Aim of the task: Starting at the first line of the data below, retype every line up to and including the one containing "From S2P Require Import Prelude".

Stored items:
──────────────────────────────

(* ===== verification/FileServing.v ===== *)
(** * Serving files (services/local_file.rs, services/ft_file.rs, web.rs, jsonrpc.rs)

    Byte ranges, the HTTP handlers for evidence files and files of the transfer
    drive, the chunked reader of local files, and the two downloads over a data
    channel.  Between the calls of a handler the file may have changed: what it
    holds when it is opened is an argument of its own. *)

From S2P Require Import Prelude StateLaws Text Paths Words FileTree RemoteFs TimeSync.
From S2P Require Import RemoteFsProofs NetAdapter NetConf.

(** ** Ranges *)

(** Inclusive. *)
Record ByteRange := mkRange { br_start : Z; br_end : Z }.

Definition range_len (r : ByteRange) : Z := if (br_end r <? br_start r)%Z then 0 else br_end r - br_start r + 1.
Definition content_len (r : ByteRange) (file_size : Z) : Z := if (file_size =? 0)%Z then 0 else range_len r.
Definition full_file (file_size : Z) : ByteRange := if (file_size =? 0)%Z then mkRange 0 0 else mkRange 0 (file_size - 1).

Definition parse_range_header (header : string) (file_size : Z) : Result string (option ByteRange) :=
  let header := trim header in
  if is_empty header then Ok None else
  match strip_prefix "bytes=" header with
  | None => Err "invalid range unit"
  | Some spec =>
      if contains_char "," spec then Err "multipart ranges are not supported"
      else match strip_prefix "-" spec with
      | Some suffix =>
          match parse_u64 suffix with
          | None => Err "invalid suffix range"
          | Some suffix_len =>
              if (suffix_len =? 0)%Z then Err "invalid suffix range"
              else if (file_size =? 0)%Z then Err "range not satisfiable"
              else Ok (Some (mkRange (Z.max 0 (file_size - suffix_len)) (file_size - 1)))
          end
      | None =>
          match split_once "-" spec with
          | None => Err "invalid range spec"
          | Some (start_s, end_s) =>
              match parse_u64 start_s with
              | None => Err "invalid range start"
              | Some start =>
                  if is_empty end_s then
                    if (file_size =? 0)%Z then
                      if (0 <? start)%Z then Err "range not satisfiable" else Ok (Some (mkRange 0 0))
                    else if (file_size <=? start)%Z then Err "range not satisfiable"
                    else Ok (Some (mkRange start (file_size - 1)))
                  else match parse_u64 end_s with
                       | None => Err "invalid range end"
                       | Some end_ =>
                           if (file_size =? 0)%Z || (end_ <? start)%Z || (file_size <=? end_)%Z then Err "range not satisfiable"
                           else Ok (Some (mkRange start end_))
                       end
              end
          end
      end
  end.
Definition recv_cmd (e : EndEnv) (resized : bool) (t : Terminal) : option Terminal :=
  match tm_cmds t with
  | [] => if tm_polling t then None else Some (end_actor e true t)
  | Resize size :: cmds => Some (loop_top (if resized then set_size (Some size) (set_cmds cmds t) else set_cmds cmds t))
  | Data d :: cmds => Some (loop_top (set_pending (tm_write_pending t ++ [d]) (set_cmds cmds t)))
  end.

Definition send_done (e : EndEnv) (ok : bool) (t : Terminal) : option Terminal :=
  match tm_inflight t with
  | None => None
  | Some chunk =>
      if ok then Some (loop_top (set_sent (tm_sent t ++ [chunk]) (set_inflight None t)))
      else Some (end_actor e true t)
  end.

(** The answers of [read], up to the one that ends the turn. *)
Inductive ReadAnswer : Type := GotBytes (chunk : string) | ReadEof | ReadError.

(** [None]: the answers cannot be; the flag says that the actor ends. *)
Fixpoint read_turn (outs : list ReadAnswer) (t : Terminal) : option (Terminal * bool) :=
  if (OUTBOX_CAP <=? length (tm_outbox t))%nat then match outs with [] => Some (t, false) | _ => None end
  else match outs with
       | [] => Some (t, false)
       | [ReadEof] | [ReadError] => Some (t, true)
       | GotBytes chunk :: outs =>
           if (0 <? String.length chunk)%nat && (String.length chunk <=? READ_BUF)%nat
           then read_turn outs (set_outbox (tm_outbox t ++ [chunk]) (set_printed (tm_printed t ++ [chunk]) t))
           else None
       | _ => None
       end.

Definition read_pty (e : EndEnv) (outs : list ReadAnswer) (t : Terminal) : option Terminal :=
  if (OUTBOX_CAP <=? length (tm_outbox t))%nat then None
  else match read_turn outs t with
       | None => None
       | Some (t, true) => Some (end_actor e true t)
       | Some (t, false) => Some (loop_top t)
       end.
#[export] Instance HdmiConnectionStatus_eq_dec : EqDecision HdmiConnectionStatus.
Proof. solve_decision. Defined.

Definition status_from_str (s : string) : HdmiConnectionStatus :=
  let s := trim s in
  if String.eqb s "plugin" then Connected else if String.eqb s "plugout" then Disconnected else UnknownStatus.

Definition parse_u32 : string -> option Z := parse_unsigned 10 u32_max digit_of.
Definition parse_u32_hex : string -> option Z := parse_unsigned 16 u32_max hex_digit_of.

Definition timing_number (s : string) : Z :=
  match strip_prefix "0x" s with
  | Some digits => default 0 (parse_u32_hex digits)
  | None => default 0 (parse_u32 s)
  end.

Definition parse_timing_resolution (timing_str : string) : Z * Z :=
  match split_once "x" timing_str with
  | None => (0, 0)
  | Some (before_x, after_x) =>
      match split_once "p" after_x with
      | None => (0, 0)
      | Some (h, _) => (timing_number (trim before_x), timing_number (trim h))
      end
  end.

(** A file: not there, not readable, or its text. *)
Inductive FileText : Type := Missing | Unreadable | Text (content : string).

Definition read_status_fallback (audio_rate : FileText) : Result string HdmiConnectionStatus :=
  match audio_rate with
  | Missing => Ok UnknownStatus
  | Unreadable => Err "Failed to read RK628 sysfs audio_rate file"
  | Text content => Ok (if default 0 (parse_u32 (trim content)) =? 0 then Disconnected else Connected)
  end.

(** The last line of each kind. *)
Definition status_line (acc : option HdmiConnectionStatus * option (Z * Z)) (line : string)
  : option HdmiConnectionStatus * option (Z * Z) :=
  let acc := match strip_prefix "status:" line with
             | Some s => (Some (status_from_str (trim s)), acc.2)
             | None => acc
             end in
  match strip_prefix "Timing:" line with
  | Some t => (acc.1, Some (parse_timing_resolution (trim t)))
  | None => acc
  end.

Definition read_status (debugfs audio_rate : FileText) : Result string HdmiConnectionStatus :=
  match debugfs with
  | Missing => Err "RK628 debugfs status file does not exist"
  | Unreadable => Err "Failed to read RK628 debugfs status file"
  | Text content =>
      match fold_left status_line (lines content) (None, None) with
      | (Some Connected, Some (0, 0)) => Ok NoSignal
      | (Some s, _) => Ok s
      | (None, _) => read_status_fallback audio_rate
      end
  end.

(** One turn of the polling task: the status it remembers, and what it sends. *)
Definition poll_turn (last_status : HdmiConnectionStatus) (r : Result string HdmiConnectionStatus)
  : HdmiConnectionStatus * option HdmiConnectionStatus :=
  match r with
  | Ok status => if bool_decide (status = last_status) then (last_status, None) else (status, Some status)
  | Err _ => (last_status, None)
  end.

Definition get_rk628_audio_rate (audio_rate : FileText) : option Z :=
  match audio_rate with
  | Text content => match parse_u32 (trim content) with Some rate => if 0 <? rate then Some rate else None | None => None end
  | _ => None
  end.

(** ** The thread that follows the signal *)

Record Shared := mkShared { sh_fps : Q; sh_width : Z; sh_height : Z; sh_changed : bool }.

(** The fields of [v4l2_bt_timings] that are read. *)
Record Timings := mkTimings {
  bt_pixelclock : Z; bt_width : Z; bt_height : Z; bt_hfrontporch : Z; bt_hsync : Z; bt_hbackporch : Z;
  bt_vfrontporch : Z; bt_vsync : Z; bt_vbackporch : Z }.

Definition calculate_fps (bt : Timings) : Q :=
  let total_width := wrap32 (bt_width bt + bt_hfrontporch bt + bt_hsync bt + bt_hbackporch bt) in
  let total_height := wrap32 (bt_height bt + bt_vfrontporch bt + bt_vsync bt + bt_vbackporch bt) in
  if (0 <? total_width) && (0 <? total_height)
  then Qdiv (inject_Z (bt_pixelclock bt)) (inject_Z (total_width * total_height)) else 0%Q.

Definition Qpos (q : Q) : bool := negb (Qle_bool q 0).

(** What the thread has seen last: frame rate, width, height. *)
Definition Seen : Type := (Q * Z * Z)%type.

──────────────────────────────

Exercise output:
(* ===== verification/FileServing.v ===== *)
(** * Serving files (services/local_file.rs, services/ft_file.rs, web.rs, jsonrpc.rs)

    Byte ranges, the HTTP handlers for evidence files and files of the transfer
    drive, the chunked reader of local files, and the two downloads over a data
    channel.  Between the calls of a handler the file may have changed: what it
    holds when it is opened is an argument of its own. *)

From S2P Require Import Prelude StateLaws Text Paths Words FileTree RemoteFs TimeSync.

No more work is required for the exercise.